Mientras el mercado general de criptomonedas muestra una caída de casi el 3%, el token Pi Network (PI) se mueve con confianza en contra de la tendencia. En las últimas 24 horas, la moneda ha subido un 3,5%, recuperando pérdidas recientes. Este impulso alcista fue provocado por el lanzamiento de una interfaz renovada de la aplicación móvil para minería.

En el momento del análisis, PI cotiza alrededor de los $0,078. El aumento ha permitido compensar parcialmente el desplome que ocurrió hace apenas unos días, cuando el token actualizó su mínimo histórico. El 14 de julio, PI cayó hasta la marca de $0,071, y desde entonces la altcoin ha logrado recuperarse aproximadamente un 11%. Sin embargo, a pesar de este rebote, PI todavía se encuentra casi un 97% por debajo de su pico de febrero de 2025 de $2,99. En el último mes, el activo ha perdido alrededor del 42% de su valor.

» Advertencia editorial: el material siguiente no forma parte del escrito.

(** The closed runs are followed by a row, the open run ends the list,
    and both follow a baseline. *)
Lemma seg_positions (l : list Row) :
  starts_not_positive l ->
  Forall (fun run => exists pre b post,
              l = pre ++ b :: run ++ post /\ positive b = false /\
              post <> [] /\ starts_not_positive post)
         (fst (seg l)) /\
  (snd (seg l) <> [] ->
   exists pre b, l = pre ++ b :: snd (seg l) /\ positive b = false) /\
  (snd (seg l) = [] -> l <> [] ->
   exists pre b, l = pre ++ [b] /\ positive b = false).
Proof.
  induction l as [|r l IH] using rev_ind; intros Hs.
  - cbn. split; [constructor|]. split; congruence.
  - assert (Hs' : starts_not_positive l) by (destruct l; [exact I|exact Hs]).
    destruct (IH Hs') as (Hc & Ho & He). clear IH.
    rewrite seg_snoc. destruct (seg l) as [closed open]. cbn [fst snd] in *.
    unfold seg_step. cbn [fst snd].
    assert (Hext : Forall (fun run => exists pre b post,
                      l ++ [r] = pre ++ b :: run ++ post /\
                      positive b = false /\
                      post <> [] /\ starts_not_positive post) closed).
    { eapply Forall_impl; [|exact Hc].
      intros run (pre & b & post & E & Hb & Hp & Hsp).
      exists pre, b, (post ++ [r]). split.
      - rewrite E, <- !app_assoc. cbn. rewrite <- app_assoc. reflexivity.
      - split; [assumption|]. split.
        + destruct post; [congruence|discriminate].
        + apply starts_not_positive_app; assumption. }
    destruct (positive r) eqn:Hp; cbn [fst snd].
    + split; [exact Hext|]. split; [|destruct open; discriminate].
      intros _. destruct open as [|x o].
      * destruct l as [|y l'].
        -- cbn in Hs. congruence.
        -- destruct He as (pre & b & E & Hb); [reflexivity|discriminate|].
           exists pre, b. split; [|assumption].
           rewrite E, <- app_assoc. reflexivity.
      * destruct Ho as (pre & b & E & Hb); [discriminate|].
        exists pre, b. split; [|assumption].
        rewrite E, <- app_assoc. reflexivity.
    + destruct open as [|x o]; cbn [fst snd].
      * split; [exact Hext|]. split; [congruence|].
        intros _ _. exists l, r. split; [reflexivity|assumption].
      * split.
        -- apply Forall_app. split; [exact Hext|].
           constructor; [|constructor].
           destruct Ho as (pre & b & E & Hb); [discriminate|].
           exists pre, b, [r]. split.
           ++ rewrite E, <- app_assoc. reflexivity.
           ++ split; [assumption|]. split; [discriminate|exact Hp].
        -- split; [congruence|].
           intros _ _. exists l, r. split; [reflexivity|assumption].
Qed.

Lemma spec_streaks_maximal (l : list Row) :
  starts_not_positive l -> Forall (maximal_run l) (spec_streaks l).
Proof.
  intros Hs. destruct (seg_positions l Hs) as (Hc & Ho & _).
  destruct (spec_streaks_runs l) as (Hruns & _).
  unfold spec_streaks, close_open in *.
  destruct (seg l) as [closed open]. cbn [fst snd] in *.
  assert (Hcl : forall runs,
             Forall (fun run => run <> [] /\
                                Forall (fun r => positive r = true) run) runs ->
             Forall (fun run => exists pre b post,
                         l = pre ++ b :: run ++ post /\ positive b = false /\
                         post <> [] /\ starts_not_positive post) runs ->
             Forall (maximal_run l) runs).
  { intros runs H1 H2. apply Forall_forall. intros run Hin.
    rewrite Forall_forall in H1, H2.
    destruct (H1 run Hin) as (Hne & Hp).
    destruct (H2 run Hin) as (pre & b & post & E & Hb & _ & Hsp).
    split; [assumption|]. split; [assumption|].
    exists pre, b, post. auto. }
  destruct open as [|x o].
  - apply Hcl; assumption.
  - apply Forall_app in Hruns as (Hr1 & Hr2). apply Forall_app. split.
    + apply Hcl; assumption.
    + constructor; [|constructor].
      inversion Hr2 as [|? ? (Hne & Hp) _]; subst.
      destruct Ho as (pre & b & E & Hb); [discriminate|].
      split; [assumption|]. split; [assumption|].
      exists pre, b, []. rewrite app_nil_r. split; [assumption|].
      split; [assumption|exact I].
Qed.

Lemma get_usempl_data_starts (raw : list (date * option Z)) :
  starts_not_positive (get_usempl_data raw).
Proof.
  pose proof (get_usempl_data_annotated raw) as Hga.
  destruct (get_usempl_data raw) as [|r t]; [exact I|].
  cbn. unfold positive.
  rewrite (proj2 (Hga 0%nat r eq_refl) eq_refl). reflexivity.
Qed.

(** X3. Every streak of the collection is a maximal run of the table: its
    members are rows that stand side by side, all of positive gain; the
    row before them, the baseline, exists and has no positive gain; and
    the row after them, if there is one, has no positive gain. *)
Theorem X3_streaks_are_maximal_runs (raw : list (date * option Z)) :
  exists st,
    segmentation (get_usempl_data raw) fresh_locals = Ok st /\
    Forall (streak_of (get_usempl_data raw)) (strk_df_lst (lists st)).
Proof.
  destruct (segmentation_spec _ fresh_locals (get_usempl_data_annotated raw))
    as (st & Hseg & HL & _).
  exists st. split; [exact Hseg|]. rewrite HL.
  cbn [spec_lists strk_df_lst]. apply Forall_map.
  eapply Forall_impl;
    [|apply spec_streaks_maximal, get_usempl_data_starts].
  intros run Hm. exists run. split; [exact Hm|].
  apply member_obs_finalized.
Qed.


(** ** Later months leave closed streaks alone *)

Lemma dropna_app (a b : list (date * option Z)) :
  dropna (a ++ b) = dropna a ++ dropna b.
Proof.
  induction a as [|[d0 [v|]] a IH]; cbn; [reflexivity| |exact IH].
  rewrite IH. reflexivity.
Qed.
(** * GCP logging-sink writer-identity audit: model and verification

    The repository holds two Python scripts,
    [gcp-au-writer-audit.py] and [gcp-au-writer-audit-cloudshell.py].
    Both resolve a logging sink to its writer identity and destination,
    fetch the IAM policy of the destination resource and list the role
    bindings that contain the writer identity.

    The development embeds the scripts shallowly: Python values become Rocq
    data, raising an exception becomes the [Raise] branch of a result type,
    calls to the Google client libraries become events appended to a trace
    and answered by a [World] of oracles. *)

From Stdlib Require Import List String Ascii Bool Arith ZArith Lia.
Import ListNotations.

Local Open Scope list_scope.
Local Open Scope string_scope.

(** ** Python runtime: exceptions and results *)

(** The exception classes the two scripts can meet.  [SystemExit],
    [KeyboardInterrupt] and [GeneratorExit] derive from [BaseException]
    only, so an [except Exception] clause lets them through; all the others
    derive from [Exception]. *)
Inductive exn : Type :=
| NotFound (msg : string)        (* google.api_core.exceptions.NotFound *)
| ValueError (msg : string)
| IndexError (msg : string)
| AttributeError (msg : string)
| TypeError (msg : string)
| NameError (name : string)
| OtherError (msg : string)      (* any other Exception of a collaborator *)
| SystemExit (msg : string)      (* sys.exit(msg) *)
| KeyboardInterrupt              (* the user's interrupt, inside any call *)
| GeneratorExit.

Inductive result (A : Type) : Type :=
| Ok (a : A)
| Raise (e : exn).

Arguments Ok {A} a.
Arguments Raise {A} e.

(** [str(e)] *)
Definition exn_str (e : exn) : string :=
  match e with
  | NotFound m | ValueError m | IndexError m | AttributeError m
  | TypeError m | OtherError m | SystemExit m => m
  | NameError n => "name '" ++ n ++ "' is not defined"
  | KeyboardInterrupt | GeneratorExit => EmptyString
  end.

(** [isinstance(e, ValueError)] and [isinstance(e, Exception)] *)
Definition is_ValueError (e : exn) : bool :=
  match e with ValueError _ => true | _ => false end.

Definition is_Exception (e : exn) : bool :=
  match e with
  | SystemExit _ | KeyboardInterrupt | GeneratorExit => false
  | _ => true
  end.

Definition is_NotFound (e : exn) : bool :=
  match e with NotFound _ => true | _ => false end.

Definition rbind {A B} (r : result A) (k : A -> result B) : result B :=
  match r with
  | Ok a => k a
  | Raise e => Raise e
  end.

Declare Scope result_scope.
Delimit Scope result_scope with result.
Notation "x <- r ;; k" := (rbind r (fun x => k))
  (at level 61, r at next level, right associativity) : result_scope.

(** ** Python runtime: strings and lists *)

(** The character "/" and the line feed used by the report. *)
Definition slash : ascii := "/"%char.
Definition nl : string := String "010"%char EmptyString.
Lemma StronglySorted_firstn (R : A -> A -> Prop) (n : nat) (l : list A) :
  StronglySorted R l -> StronglySorted R (firstn n l).
Proof.
  revert l; induction n as [|n IH]; intros l H; [constructor|].
  destruct l as [|x l]; [constructor|]. cbn [firstn].
  inversion H as [|y r Hr Hx]; subst. constructor; [apply IH; exact Hr|].
  apply Forall_forall. intros z Hz.
  apply (proj1 (Forall_forall _ _) Hx). eapply in_firstn; exact Hz.
Qed.
End Pages.

Lemma listPlans_run (page pageSize : Z) (c : Conn) :
  listPlans page pageSize c
  = (Ok (limit_offset pageSize ((page - 1) * pageSize) (newest_first (plans (db c))),
         Z.of_nat (length (plans (db c)))), c).
Proof. reflexivity. Qed.

(** X12: [listPlans] for a page from 1 on and a page size from 0 on: it resolves
    and writes nothing; the total is the number of plans whatever the page;
    the page holds [pageSize] plans, or what is left after the pages before
    it, or none beyond the last; its rows are stored plans, the newest
    first. *)
Theorem listPlans_page (c : Conn) (page pageSize : Z) :
  1 <= page ->
  0 <= pageSize ->
  exists rows total,
    listPlans page pageSize c = (Ok (rows, total), c)
    /\ total = Z.of_nat (length (plans (db c)))
    /\ Z.of_nat (length rows) = Z.max 0 (Z.min pageSize (total - (page - 1) * pageSize))
    /\ (forall p, In p rows -> In p (plans (db c)))
    /\ StronglySorted newer_or_same rows.
Proof.
  intros Hpage Hsize. rewrite listPlans_run. do 2 eexists. split; [reflexivity|].
  split; [reflexivity|]. unfold limit_offset.
  destruct (Z.ltb_spec pageSize 0) as [L|_]; [lia|]. split; [|split].
  - rewrite length_firstn, length_skipn, newest_first_length. nia.
  - intros p Hp. apply in_firstn, in_skipn in Hp.
    apply (Permutation_in _ (newest_first_perm _)). exact Hp.
  - apply StronglySorted_firstn, StronglySorted_skipn, newest_first_sorted.
Qed.

(** Page 2 of size 2 of three plans holds the oldest plan alone. *)
Lemma listPlans_page_witness :
  1 <= 2 /\ 0 <= 2
  /\ exists rows,
       listPlans 2 2 demo_three_plans = (Ok (rows, 3), demo_three_plans)
       /\ map Plan.id rows = ["calm-teal-otter"]
       /\ Z.of_nat (length rows) = Z.max 0 (Z.min 2 (3 - (2 - 1) * 2)).
Proof.
  split; [lia|]. split; [lia|].
  destruct (listPlans_page demo_three_plans 2 2 ltac:(lia) ltac:(lia))
    as (rows & total & H1 & H2 & H3 & _).
  rewrite listPlans_run in H1. injection H1 as <- <-.
  eexists. split; [reflexivity|]. split; [reflexivity|]. exact H3.
Defined.

Lemma plans_page_run (k : nat) (m : nat) (c : Conn) :
  (1 <= k)%nat ->
  plans_page (Z.of_nat k) (Z.of_nat m) c
  = firstn m (skipn ((k - 1) * m) (newest_first (plans (db c)))).
Proof.
  intros Hk. unfold plans_page. rewrite listPlans_run. cbn [fst].
  unfold limit_offset. destruct (Z.ltb_spec (Z.of_nat m) 0) as [L|_]; [lia|].
  rewrite Nat2Z.id. f_equal. f_equal.
  replace (Z.of_nat k - 1) with (Z.of_nat (k - 1)) by lia.
  rewrite <- Nat2Z.inj_mul. apply Nat2Z.id.
Qed.

(** X13: The pages 1, 2, ..., n of a positive size, one after the other, hold the
    first n * pageSize plans of the listing, each once; when that is at least
    the total, they hold every plan exactly once, the newest first. *)
Theorem listPlans_pages_tile (c : Conn) (pageSize : nat) (n : nat) :
  (0 < pageSize)%nat ->
  (length (plans (db c)) <= n * pageSize)%nat ->
  concat (map (fun k => plans_page (Z.of_nat k) (Z.of_nat pageSize) c) (seq 1 n))
  = plans_page 1 (Z.of_nat (length (plans (db c)))) c
  /\ Permutation
       (concat (map (fun k => plans_page (Z.of_nat k) (Z.of_nat pageSize) c) (seq 1 n)))
       (plans (db c)).
Proof.
  intros Hm Hn.
  assert (E : concat (map (fun k => plans_page (Z.of_nat k) (Z.of_nat pageSize) c)
                        (seq 1 n))
              = newest_first (plans (db c))).
  { erewrite map_ext_in.
    - rewrite pages_concat. apply firstn_all2. rewrite newest_first_length. exact Hn.
    - intros k Hk. apply in_seq in Hk. cbv beta. apply plans_page_run. lia. }
  rewrite E. split; [|apply newest_first_perm].
  rewrite (plans_page_run 1 _ c) by lia. cbn [Nat.sub Nat.mul skipn].
  symmetry. apply firstn_all2. rewrite newest_first_length. lia.
Qed.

Presión de la oferta: el principal enemigo del crecimiento

El principal problema para PI sigue siendo la creciente oferta. Actualmente, hay 10.900 millones de tokens en circulación de un máximo de 100.000 millones. Cada día se desbloquean alrededor de 4,25 millones de PI, lo que al precio actual equivale a aproximadamente $333.672. Esta afluencia constante de monedas nuevas crea una fuerte presión por parte de los vendedores, haciendo que la altcoin, ya de por sí débil, sea extremadamente vulnerable a mayores caídas.

El rediseño como catalizador

El equipo de Pi Network ha actualizado el menú lateral y la página de perfil en la aplicación: esta es la primera parte de un rediseño a gran escala. Según los desarrolladores, la nueva interfaz permite a los usuarios acceder más rápidamente a datos importantes de la cuenta y servicios del ecosistema. Esta actualización se lanzó poco antes del lanzamiento del Protocolo v25, programado para el 22 de julio. La nueva versión del protocolo debería aumentar la estabilidad de la red e implementar contratos inteligentes con privacidad mejorada.

Mi perspectiva profesional: El rediseño y la próxima actualización del protocolo son señales positivas, pero es poco probable que puedan revertir la tendencia bajista fundamental de PI. La presión de la enorme oferta solo aumentará a medida que se desbloqueen los tokens. La pregunta clave después del 22 de julio es si la mayor utilidad de la red podrá generar una demanda real capaz de absorber este flujo de ventas. Por ahora, no veo premisas convincentes para ello.